Jan 26, 2026

CMA Refreshing Unfair Contract Terms Guidance: What UK businesses need to know

News
Ewan Willars

On 22 January 2026, the UK’s Competition and Markets Authority (CMA) launched a consultation on updated guidance on unfair contract terms under the Consumer Rights Act 2015.

This initiative aims to modernise the existing guidance (CMA37) and make it clearer and more navigable for both businesses and consumers and clarifies the guidance around achieving transparency.

In effect, the CMA draft changes have further shifted the focus away from simply ensuring that the legal disclosure rules are complied with.

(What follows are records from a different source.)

(* ===== verification/F64.v ===== *)
(** * IEEE 754 binary64

    Scores and weights are [f64] in the sources.  They are modelled bit for bit
    by the Standard Library's executable specification of binary64 (precision
    53, maximal exponent 1024, round to nearest even), so the theorems are about
    the rounded results the program computes and not about real numbers. *)
From stdpp Require Import base strings list pretty.
From Stdlib Require Import ZArith Lia SpecFloat.
From S2P Require Import Prelude RustStr.

Abbreviation f64 := spec_float.

Definition f64_of_Z (z : Z) : f64 := binary_normalize 53 1024 z 0 false.
Definition f64_add : f64 → f64 → f64 := SFadd 53 1024.
Definition f64_sub : f64 → f64 → f64 := SFsub 53 1024.
Definition f64_mul : f64 → f64 → f64 := SFmul 53 1024.
Definition f64_div : f64 → f64 → f64 := SFdiv 53 1024.
Definition f64_ltb : f64 → f64 → bool := SFltb.
Definition f64_leb : f64 → f64 → bool := SFleb.
(** the literal [n/d]: division is correctly rounded, and so are literals. *)
Definition f64_lit (n d : Z) : f64 := f64_div (f64_of_Z n) (f64_of_Z d).

Declare Scope f64_scope.
Delimit Scope f64_scope with f64.
Bind Scope f64_scope with spec_float.
Notation "x + y" := (f64_add x y) : f64_scope.
Notation "x - y" := (f64_sub x y) : f64_scope.
Notation "x * y" := (f64_mul x y) : f64_scope.
Notation "x / y" := (f64_div x y) : f64_scope.
Notation "x <? y" := (f64_ltb x y) : f64_scope.
Notation "x <=? y" := (f64_leb x y) : f64_scope.

Definition f64_is_nan (x : f64) : bool :=
  match x with S754_nan => true | _ => false end.

(** [f64::clamp]: two comparisons; a NaN passes through. *)
Definition f64_clamp (x lo hi : f64) : f64 :=
  let x := if (x <? lo)%f64 then lo else x in
  if (hi <? x)%f64 then hi else x.

(** [f64::min]: the other operand when one is NaN. *)
Definition f64_min (x y : f64) : f64 :=
  if f64_is_nan x then y
  else if f64_is_nan y then x
  else if (y <? x)%f64 then y else x.

(** [f64::round]: to the nearest integer, halves away from zero. *)
Definition f64_round (x : f64) : f64 :=
  match x with
  | S754_finite s m e =>
      if (0 <=? e)%Z then x
      else
        let q := ((Zpos m + 2 ^ (- e - 1)) / 2 ^ (- e))%Z in
        if (q =? 0)%Z then S754_zero s
        else f64_of_Z (if s then - q else q)%Z
  | _ => x
  end.

(** the nearest integer to [m * 2^e], halves to even; for [{:.0}]. *)
Definition round_half_even (m : Z) (e : Z) : Z :=
  if (0 <=? e)%Z then (m * 2 ^ e)%Z
  else
    let d := (2 ^ (- e))%Z in
    let q := (m / d)%Z in
    match (2 * (m mod d) ?= d)%Z with
    | Lt => q
    | Gt => q + 1
    | Eq => if Z.even q then q else q + 1
    end%Z.

(** [{:.0}] of an [f64]. *)
Definition fmt_f64_0 (x : f64) : string :=
  match x with
  | S754_nan => "NaN"
  | S754_infinity s => if s then "-inf" else "inf"
  | S754_zero s => if s then "-0" else "0"
  | S754_finite s m e =>
      (if s then "-" else "") +:+ fmt_Z (round_half_even (Zpos m) e)
  end.

(** [partial_cmp] of two [f64]. *)
Definition f64_partial_cmp (x y : f64) : option comparison := SFcompare x y.

(** ** Comparisons *)
Lemma f64_compare_swap x y :
  SFcompare y x = CompOpp <$> SFcompare x y.
Proof.
  destruct x as [[]|[]| |[] m e], y as [[]|[]| |[] m' e']; cbn; try done;
    rewrite (Z.compare_antisym e e'); destruct (e ?= e')%Z; cbn; try done;
    change (Pos.compare_cont Eq) with Pos.compare;
    rewrite (Pos.compare_antisym m m'); by destruct (m ?= m')%positive.
Qed.

Lemma f64_compare_refl x : f64_is_nan x = false → SFcompare x x = Some Eq.
Proof.
  destruct x as [[]|[]| |[] m e]; cbn; try done; intros _;
    rewrite Z.compare_refl; change (Pos.compare_cont Eq) with Pos.compare;
    by rewrite Pos.compare_refl.
Qed.

Lemma f64_leb_refl x : f64_is_nan x = false → (x <=? x)%f64 = true.
Proof. intros H. unfold f64_leb, SFleb. by rewrite f64_compare_refl. Qed.

Lemma f64_compare_nan x y :
  SFcompare x y = None ↔ f64_is_nan x = true ∨ f64_is_nan y = true.
Proof. destruct x as [[]|[]| |[]], y as [[]|[]| |[]]; cbn; naive_solver. Qed.

(** [<] and [>=] are complementary on numbers. *)
Lemma f64_ltb_false x y :
  f64_is_nan x = false → f64_is_nan y = false →
  (x <? y)%f64 = false → (y <=? x)%f64 = true.
Proof.
  intros Hx Hy. unfold f64_ltb, f64_leb, SFltb, SFleb.
  rewrite (f64_compare_swap x y).
  destruct (SFcompare x y) as [[]|] eqn:E; cbn; try done.
  apply f64_compare_nan in E as [E|E]; congruence.
Qed.

Lemma f64_leb_false x y :
  f64_is_nan x = false → f64_is_nan y = false →
  (x <=? y)%f64 = false → (y <? x)%f64 = true.
Proof.
  intros Hx Hy. unfold f64_ltb, f64_leb, SFltb, SFleb.
  rewrite (f64_compare_swap x y).
  destruct (SFcompare x y) as [[]|] eqn:E; cbn; try done.
  apply f64_compare_nan in E as [E|E]; congruence.
Qed.

Lemma f64_ltb_leb x y : (x <? y)%f64 = true → (x <=? y)%f64 = true.
Proof.
  unfold f64_ltb, f64_leb, SFltb, SFleb. by destruct (SFcompare x y) as [[]|].
Qed.

Lemma f64_ltb_leb_excl x y : (x <? y)%f64 = true → (y <=? x)%f64 = false.
Proof.
  unfold f64_ltb, f64_leb, SFltb, SFleb. rewrite (f64_compare_swap x y).
  by destruct (SFcompare x y) as [[]|].
Qed.

(** [clamp] lands in the interval unless its argument is NaN. *)
Lemma f64_clamp_bounds x lo hi :
  f64_is_nan x = false → f64_is_nan lo = false → f64_is_nan hi = false →
  (lo <=? hi)%f64 = true →
  f64_is_nan (f64_clamp x lo hi) = false ∧
  (lo <=? f64_clamp x lo hi)%f64 = true ∧
  (f64_clamp x lo hi <=? hi)%f64 = true.
Proof.
  intros Hx Hlo Hhi Hle. unfold f64_clamp.
  destruct (x <? lo)%f64 eqn:E1; destruct (hi <? _)%f64 eqn:E2.
  - by rewrite (f64_leb_refl hi).
  - rewrite (f64_leb_refl lo) by done. eauto.
  - by rewrite (f64_leb_refl hi).
  - eauto using f64_ltb_false.
Qed.

(** ** Rounding never makes a NaN

    [binary_round_aux] has a NaN branch for a negative significand; on the
    significands the operations build it is dead. *)
Lemma shr_1_nonneg r : (0 ≤ shr_m r)%Z → (0 ≤ shr_m (shr_1 r))%Z.
Proof. destruct r as [m ? ?]; cbn. destruct m as [|[]|[]]; cbn; lia. Qed.

Lemma iter_shr_1_nonneg p : ∀ r,
  (0 ≤ shr_m r)%Z → (0 ≤ shr_m (iter_pos shr_1 p r))%Z.
Proof. induction p; cbn; eauto using shr_1_nonneg. Qed.

Lemma shr_fexp_nonneg p emx m e l :
  (0 ≤ m)%Z → (0 ≤ shr_m (shr_fexp p emx m e l).1)%Z.
Proof.
  intros Hm. unfold shr_fexp, shr.
  assert (0 ≤ shr_m (shr_record_of_loc m l))%Z as Hr
    by (destruct l as [|[]]; done).
  destruct (_ - e)%Z; cbn; eauto using iter_shr_1_nonneg.
Qed.

Lemma round_nearest_even_nonneg m l : (0 ≤ m)%Z → (0 ≤ round_nearest_even m l)%Z.
Proof. destruct l as [|[]]; cbn; try destruct (Z.even m); lia. Qed.

(** the sign of a rounded number is the sign asked for. *)
Definition f64_has_sign (s : bool) (x : f64) : Prop :=
  match x with
  | S754_zero s' | S754_infinity s' | S754_finite s' _ _ => s' = s
  | S754_nan => False
  end.

Lemma binary_round_aux_sign p emx s m e l :
  (0 ≤ m)%Z → f64_has_sign s (binary_round_aux p emx s m e l).
Proof.
  intros Hm. unfold binary_round_aux.
  pose proof (shr_fexp_nonneg p emx m e l Hm) as H1.
  destruct (shr_fexp p emx m e l) as [r1 e1]; cbn in H1.
  pose proof (shr_fexp_nonneg p emx
    (round_nearest_even (shr_m r1) (loc_of_shr_record r1)) e1 loc_Exact
    (round_nearest_even_nonneg _ _ H1)) as H2.
  destruct (shr_fexp p emx (round_nearest_even _ _) e1 loc_Exact) as [r2 e2];
    cbn in H2.
  destruct (shr_m r2); [done| |lia]. by destruct (_ <=? _)%Z.
Qed.

Lemma binary_round_sign p emx s m e :
  f64_has_sign s (binary_round p emx s m e).
Proof.
  unfold binary_round. destruct (shl_align _ _ _).
  by apply binary_round_aux_sign.
Qed.

(** A number that is not NaN and not below zero; minus zero counts. *)
Definition f64_nonneg (x : f64) : Prop :=
  match x with
  | S754_zero _ | S754_infinity false | S754_finite false _ _ => True
  | _ => False
  end.

Lemma f64_has_sign_nonneg x : f64_has_sign false x → f64_nonneg x.
Proof. destruct x as [[]|[]| |[]]; cbn; done. Qed.

Lemma f64_nonneg_not_nan x : f64_nonneg x → f64_is_nan x = false.
Proof. by destruct x. Qed.

Lemma f64_nonneg_le x : f64_nonneg x → (f64_of_Z 0 <=? x)%f64 = true.
Proof. by destruct x as [[]|[]| |[]]. Qed.

Lemma f64_of_Z_nonneg z : (0 ≤ z)%Z → f64_nonneg (f64_of_Z z).
Proof.
  intros Hz. unfold f64_of_Z, binary_normalize. destruct z; [done| |lia].
  apply f64_has_sign_nonneg, binary_round_sign.
Qed.

Lemma f64_add_nonneg x y :
  f64_nonneg x → f64_nonneg y → f64_nonneg (x + y)%f64.
Proof.
  unfold f64_add.
  destruct x as [[]|[]| |[] mx ex], y as [[]|[]| |[] my ey]; try done.
  intros _ _. cbn [SFadd cond_Zopp].
  destruct (shl_align mx ex _) as [a ?], (shl_align my ey _) as [b ?]; cbn.
  apply f64_has_sign_nonneg, binary_round_sign.
Qed.

(** a finite factor: no [0 * inf]. *)
Definition f64_finite (x : f64) : Prop :=
  match x with S754_zero _ | S754_finite _ _ _ => True | _ => False end.

Lemma f64_mul_nonneg x y :
  f64_nonneg x → f64_finite x → f64_nonneg y → f64_finite y →
  f64_nonneg (x * y)%f64.
Proof.
  unfold f64_mul.
  destruct x as [[]|[]| |[] mx ex], y as [[]|[]| |[] my ey]; try done.
  intros _ _ _ _. cbn [SFmul xorb].
  by apply f64_has_sign_nonneg, binary_round_aux_sign.
Qed.

Lemma SFdiv_core_nonneg p emx m1 e1 m2 e2 :
  (0 ≤ (SFdiv_core_binary p emx (Zpos m1) e1 (Zpos m2) e2).1.1)%Z.
Proof.
  unfold SFdiv_core_binary.
  set (s := (e1 - e2 - _)%Z).
  set (m' := match s with 0 => Zpos m1 | Zpos _ => Z.shiftl (Zpos m1) s
             | Zneg _ => 0 end%Z).
  assert (0 ≤ m')%Z as Hm'.
  { unfold m'. destruct s; try lia. by apply Z.shiftl_nonneg. }
  pose proof (Z.div_pos m' (Zpos m2) Hm' ltac:(lia)) as Hq.
  unfold Z.div in Hq. by destruct (Z.div_eucl m' (Zpos m2)).
Qed.

(** a positive finite divisor: no [0/0] and no [inf/inf]. *)
Definition f64_pos_finite (x : f64) : Prop :=
  match x with S754_finite false _ _ => True | _ => False end.

Lemma f64_div_nonneg x y :
  f64_nonneg x → f64_pos_finite y → f64_nonneg (x / y)%f64.
Proof.
  unfold f64_div.
  destruct x as [[]|[]| |[] mx ex], y as [[]|[]| |[] my ey]; try done.
  intros _ _. cbn [SFdiv xorb].
  pose proof (SFdiv_core_nonneg 53 1024 mx ex my ey) as Hq.
  destruct (SFdiv_core_binary _ _ _ _ _ _) as [[q e] l]; cbn in Hq.
  by apply f64_has_sign_nonneg, binary_round_aux_sign.
Qed.

Lemma f64_round_nonneg x : f64_nonneg x → f64_nonneg (f64_round x).
Proof.
  destruct x as [[]|[]| |[] m e]; try done. intros _. cbn.
  destruct (0 <=? e)%Z eqn:He; [done|].
  apply Z.leb_gt in He.
  destruct (_ =? 0)%Z; [done|]. apply f64_of_Z_nonneg.
  apply Z.div_pos; [|apply Z.pow_pos_nonneg; lia].
  pose proof (Z.pow_nonneg 2 (- e - 1)). lia.
Qed.

Lemma f64_has_sign_not_nan s x : f64_has_sign s x → f64_is_nan x = false.
Proof. by destruct x. Qed.

Lemma binary_normalize_not_nan p emx m e s :
  f64_is_nan (binary_normalize p emx m e s) = false.
Proof.
  unfold binary_normalize. destruct m; [done| |];
    eapply f64_has_sign_not_nan, binary_round_sign.
Qed.

Lemma f64_sub_not_nan x y :
  f64_is_nan x = false → f64_finite y → f64_is_nan (x - y)%f64 = false.
Proof.
  unfold f64_sub.
  destruct x as [[]|[]| |[] mx ex], y as [[]|[]| |[] my ey]; try done; intros _ _;
    apply binary_normalize_not_nan.
Qed.

#[export] Hint Resolve f64_nonneg_not_nan f64_add_nonneg f64_div_nonneg
  f64_round_nonneg : guestkit.

(** ** Order and equality *)
Definition f64_eqb (x y : f64) : bool :=
  match x, y with
  | S754_zero s, S754_zero s' | S754_infinity s, S754_infinity s' => Bool.eqb s s'
  | S754_nan, S754_nan => true
  | S754_finite s m e, S754_finite s' m' e' =>
      Bool.eqb s s' && Pos.eqb m m' && Z.eqb e e'
  | _, _ => false
  end.

Lemma f64_eqb_eq x y : f64_eqb x y = true → x = y.
Proof.
  destruct x, y; cbn; try done; rewrite ?andb_true_iff.
  - by intros ->%Bool.eqb_prop.
  - by intros ->%Bool.eqb_prop.
  - by intros [[->%Bool.eqb_prop ->%Pos.eqb_eq] ->%Z.eqb_eq].
Qed.

Lemma f64_compare_eq_finite s m e y :
  SFcompare (S754_finite s m e) y = Some Eq → y = S754_finite s m e.
Proof.
  destruct y as [[]|[]| |[] m' e'], s; cbn; try done;
    destruct (Z.compare_spec e e') as [->| |]; try done;
    change (Pos.compare_cont Eq m m') with (m ?= m')%positive;
    destruct (Pos.compare_spec m m') as [->| |]; done.
Qed.

Lemma f64_leb_spec_finite m e m' e' :
  (S754_finite false m e <=? S754_finite false m' e')%f64 = true ↔
  (e < e')%Z ∨ (e = e' ∧ (m ≤ m')%positive).
Proof.
  unfold f64_leb, SFleb. cbn.
  change (Pos.compare_cont Eq m m') with (m ?= m')%positive.
  destruct (Z.compare_spec e e') as [->|?|?], (Pos.compare_spec m m') as [->|?|?];
    split; try done; try lia.
Qed.

(** transitivity, on the numbers a score can be. *)
Lemma f64_leb_trans x y z :
  f64_nonneg x → f64_nonneg y → f64_nonneg z →
  (x <=? y)%f64 = true → (y <=? z)%f64 = true → (x <=? z)%f64 = true.
Proof.
  destruct x as [sx|[]| |[] mx ex], y as [sy|[]| |[] my ey], z as [sz|[]| |[] mz ez];
    cbn [f64_nonneg]; intros ? ? ?; try done.
  rewrite !f64_leb_spec_finite. lia.
Qed.

Lemma f64_clamp_nonneg x lo hi :
  f64_nonneg x → f64_nonneg lo → f64_nonneg hi → f64_nonneg (f64_clamp x lo hi).
Proof.
  intros ? ? ?. unfold f64_clamp.
  destruct (x <? lo)%f64; by destruct (hi <? _)%f64.
Qed.

Lemma f64_leb_ltb_trans x y z :
  f64_nonneg x → f64_nonneg y → f64_nonneg z →
  (x <=? y)%f64 = true → (y <? z)%f64 = true → (x <? z)%f64 = true.
Proof.
  intros Hx Hy Hz Hxy Hyz. apply f64_leb_false; auto with guestkit.
  destruct (z <=? x)%f64 eqn:E; [|done].
  pose proof (f64_leb_trans z x y Hz Hx Hy E Hxy) as Hzy.
  by rewrite (f64_ltb_leb_excl _ _ Hyz) in Hzy.
Qed.

Lemma f64_le_nonneg x : (f64_of_Z 0 <=? x)%f64 = true → f64_nonneg x.
Proof. by destruct x as [[]|[]| |[]]. Qed.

Why the emphasis on transparency is important for consumers

Unfair and un-transparent contract terms can lock consumers into one-sided, hidden or confusing obligations.  This undermines trust and can lead to financial or personal harm. Clearer guidance helps ensure that terms offered to consumers are transparent, intelligible and fair, so people can meaningfully understand what they’re signing up for.

In financial services we’ve already seen the FCA’s Consumer Duty emphasising the need for consumer understanding and a much bigger focus on ensuring communications lead to positive downstream outcomes rather than the previous focus on legal disclosure.

Enhanced clarity and transparency in contracts mean consumers are more likely to make informed decisions, better understand potential risks or costs, and challenge unfair practices where they arise. This supports broader regulatory trends toward consumer empowerment and evidencing better outcomes.

What it means for firms

For businesses, the consultation signals that the bar for communication clarity is rising. It’s no longer sufficient to avoid obvious unfairness; terms and notices must be structured, navigable and intelligible so an average consumer can understand them in context.

Key implications include:

  • Intelligible language and structure: Firms will need to ensure terms are understandable by a range of consumers in real-world contexts.  It’s vital that consumers can grasp not just individual words but practical implications.
  • Transparency by design: The draft Guidance emphasises outcomes for consumers rather than tick-box compliance, focusing on how information is presented and how easily consumers can find and understand critical terms.
  • Documentation and governance: Firms should anticipate stronger expectations around how contracts are drafted and presented.  This could affect legal drafting, product design and customer communications teams.

The consultation itself includes questions on clarity, format, presentation, and helpfulness of tables and materials.  This signposts the CMA’s intent to judge terms against usability and consumer comprehension expectations.

The emphasis on practical intelligibility

One of the most significant shifts is how transparency is articulated. Regulators are placing increasing emphasis on consumer understanding:

  • Intelligibility over form: It’s not just about using simpler words; communications must enable meaningful understanding of implications and risks.
  • Consumer-centric structuring: Information should be logically organised and accessible.  It must help consumers find key rights, obligations and consequences without excessive effort.
  • Outcomes-focused compliance: The CMA seems to be shifting toward judging firm behaviour on real consumer outcomes.

How Amplifi Can Help

At a time when guidance is placing heightened emphasis on intelligibility, consumer outcomes and navigable information, firms need tools that go beyond traditional readability checks.  They also need to challenge their ‘business as usual’ approach.

That’s where Amplifi comes in. Amplifi’s platform is designed to make communications measurable, trackable and demonstrably compliant with evolving expectations of intelligibility and transparency.

  • AI-powered clarity assessment: Amplifi evaluates real consumer comprehension, not just surface readability. This helps firms ensure contract terms are meaningful and understood.
  • Compliance you can prove: Generate audit-ready reports showing how communications meet regulator expectations. This is critical when firms are increasingly expected to evidence the work they have done to achieve understanding.
  • Workflow governance: Amplifi includes tools for standardising drafting processes, tracking risk and embedding clarity into contracts. This reduces legal and regulatory risk.

For firms reassessing contracts in light of the CMA’s consultation, Amplifi offers a practical way to operationalise transparency and intelligibility at scale.

Conclusion

The CMA’s draft guidance refresh marks a shift toward clearer, more consumer-centric contract communication. For businesses, this means embracing structure, navigability and intelligibility as core compliance priorities. 

With tools like Amplifi, firms can stay ahead of regulatory expectations and deliver better outcomes for consumers and stakeholders alike.